--- Extracted information Enclosed Below ---

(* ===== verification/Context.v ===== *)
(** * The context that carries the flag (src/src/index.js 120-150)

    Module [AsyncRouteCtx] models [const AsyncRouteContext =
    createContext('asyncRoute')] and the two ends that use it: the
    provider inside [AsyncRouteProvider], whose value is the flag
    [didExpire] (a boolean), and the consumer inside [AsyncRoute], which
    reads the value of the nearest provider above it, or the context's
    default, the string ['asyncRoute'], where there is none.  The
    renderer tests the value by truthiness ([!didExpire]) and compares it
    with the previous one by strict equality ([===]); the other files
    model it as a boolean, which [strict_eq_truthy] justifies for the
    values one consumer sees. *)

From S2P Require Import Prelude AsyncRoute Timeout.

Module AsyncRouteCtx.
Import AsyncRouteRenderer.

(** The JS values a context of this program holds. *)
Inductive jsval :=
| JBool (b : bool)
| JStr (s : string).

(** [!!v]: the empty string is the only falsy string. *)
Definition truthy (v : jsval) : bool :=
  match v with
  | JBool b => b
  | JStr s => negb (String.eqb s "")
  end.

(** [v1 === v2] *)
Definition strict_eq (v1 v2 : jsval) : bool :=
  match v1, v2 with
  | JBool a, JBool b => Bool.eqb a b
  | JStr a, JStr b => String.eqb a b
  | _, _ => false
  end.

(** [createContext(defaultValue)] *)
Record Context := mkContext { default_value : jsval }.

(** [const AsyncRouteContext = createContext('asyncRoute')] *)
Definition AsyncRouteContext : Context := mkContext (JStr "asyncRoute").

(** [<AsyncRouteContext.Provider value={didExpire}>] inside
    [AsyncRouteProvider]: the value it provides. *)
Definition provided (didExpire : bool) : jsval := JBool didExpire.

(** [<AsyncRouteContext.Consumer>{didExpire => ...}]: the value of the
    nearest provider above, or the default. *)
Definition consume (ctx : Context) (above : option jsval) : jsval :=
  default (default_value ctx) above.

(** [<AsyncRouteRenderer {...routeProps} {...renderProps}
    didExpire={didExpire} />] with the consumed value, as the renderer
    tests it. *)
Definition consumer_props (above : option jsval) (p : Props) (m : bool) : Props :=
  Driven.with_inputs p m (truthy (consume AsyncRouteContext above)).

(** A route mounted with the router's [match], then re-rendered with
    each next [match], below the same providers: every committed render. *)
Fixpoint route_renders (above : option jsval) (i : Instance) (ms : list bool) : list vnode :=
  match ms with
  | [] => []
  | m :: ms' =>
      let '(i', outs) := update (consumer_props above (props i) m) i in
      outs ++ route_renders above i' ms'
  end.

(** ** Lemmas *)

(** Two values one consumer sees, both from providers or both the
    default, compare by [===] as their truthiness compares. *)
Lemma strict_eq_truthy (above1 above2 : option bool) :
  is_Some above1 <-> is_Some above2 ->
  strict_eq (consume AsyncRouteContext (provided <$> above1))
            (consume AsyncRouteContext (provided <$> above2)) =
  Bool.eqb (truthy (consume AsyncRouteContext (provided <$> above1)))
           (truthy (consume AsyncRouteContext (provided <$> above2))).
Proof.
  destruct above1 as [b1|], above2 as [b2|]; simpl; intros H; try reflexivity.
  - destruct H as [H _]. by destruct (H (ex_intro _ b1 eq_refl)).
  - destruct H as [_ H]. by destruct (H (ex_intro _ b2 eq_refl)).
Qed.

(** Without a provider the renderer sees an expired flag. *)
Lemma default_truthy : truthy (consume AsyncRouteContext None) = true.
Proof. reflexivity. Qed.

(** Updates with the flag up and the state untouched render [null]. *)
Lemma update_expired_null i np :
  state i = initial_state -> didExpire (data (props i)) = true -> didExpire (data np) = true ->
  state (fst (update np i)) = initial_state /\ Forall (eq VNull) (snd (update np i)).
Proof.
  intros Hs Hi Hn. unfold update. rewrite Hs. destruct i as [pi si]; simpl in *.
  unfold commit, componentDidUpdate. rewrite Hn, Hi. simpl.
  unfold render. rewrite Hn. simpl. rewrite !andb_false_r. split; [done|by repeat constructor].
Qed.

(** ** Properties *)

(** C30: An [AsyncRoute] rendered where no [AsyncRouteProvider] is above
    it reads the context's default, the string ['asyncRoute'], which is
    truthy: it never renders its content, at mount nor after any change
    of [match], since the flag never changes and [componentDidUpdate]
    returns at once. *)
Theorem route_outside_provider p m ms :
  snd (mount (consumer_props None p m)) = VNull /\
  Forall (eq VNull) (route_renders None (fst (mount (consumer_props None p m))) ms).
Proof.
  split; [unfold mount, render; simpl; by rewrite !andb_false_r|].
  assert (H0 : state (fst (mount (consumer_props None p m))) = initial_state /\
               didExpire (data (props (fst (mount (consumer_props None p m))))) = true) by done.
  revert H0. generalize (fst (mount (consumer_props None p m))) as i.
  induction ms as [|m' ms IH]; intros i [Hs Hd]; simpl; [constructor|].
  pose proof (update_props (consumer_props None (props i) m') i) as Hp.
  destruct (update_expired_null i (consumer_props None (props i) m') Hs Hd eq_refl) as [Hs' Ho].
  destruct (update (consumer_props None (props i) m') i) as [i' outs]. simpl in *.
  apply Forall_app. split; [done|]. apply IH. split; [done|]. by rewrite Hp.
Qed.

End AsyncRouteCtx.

--- End of Enclosed Extracted information ---
--- Extracted information Enclosed Below ---

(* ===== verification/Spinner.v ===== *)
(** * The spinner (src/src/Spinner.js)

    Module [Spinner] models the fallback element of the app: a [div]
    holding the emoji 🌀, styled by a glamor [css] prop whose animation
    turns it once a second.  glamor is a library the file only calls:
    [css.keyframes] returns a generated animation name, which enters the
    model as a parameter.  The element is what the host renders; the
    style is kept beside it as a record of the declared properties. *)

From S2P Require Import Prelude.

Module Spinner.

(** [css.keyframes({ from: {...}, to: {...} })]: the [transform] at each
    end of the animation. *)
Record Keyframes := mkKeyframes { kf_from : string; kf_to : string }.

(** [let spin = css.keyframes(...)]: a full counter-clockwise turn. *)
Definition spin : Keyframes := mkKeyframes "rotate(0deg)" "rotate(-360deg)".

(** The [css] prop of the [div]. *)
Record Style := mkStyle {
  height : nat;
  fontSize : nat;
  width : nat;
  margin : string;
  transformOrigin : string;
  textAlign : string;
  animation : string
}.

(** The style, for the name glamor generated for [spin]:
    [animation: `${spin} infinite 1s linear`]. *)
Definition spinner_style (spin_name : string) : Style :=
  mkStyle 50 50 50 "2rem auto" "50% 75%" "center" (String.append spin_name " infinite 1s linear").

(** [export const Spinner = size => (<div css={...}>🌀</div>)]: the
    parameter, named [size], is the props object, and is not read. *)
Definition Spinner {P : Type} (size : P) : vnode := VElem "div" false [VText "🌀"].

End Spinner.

--- End of Enclosed Extracted information ---

The answer must be a single number: the count of lines above that contain the word "provided".

5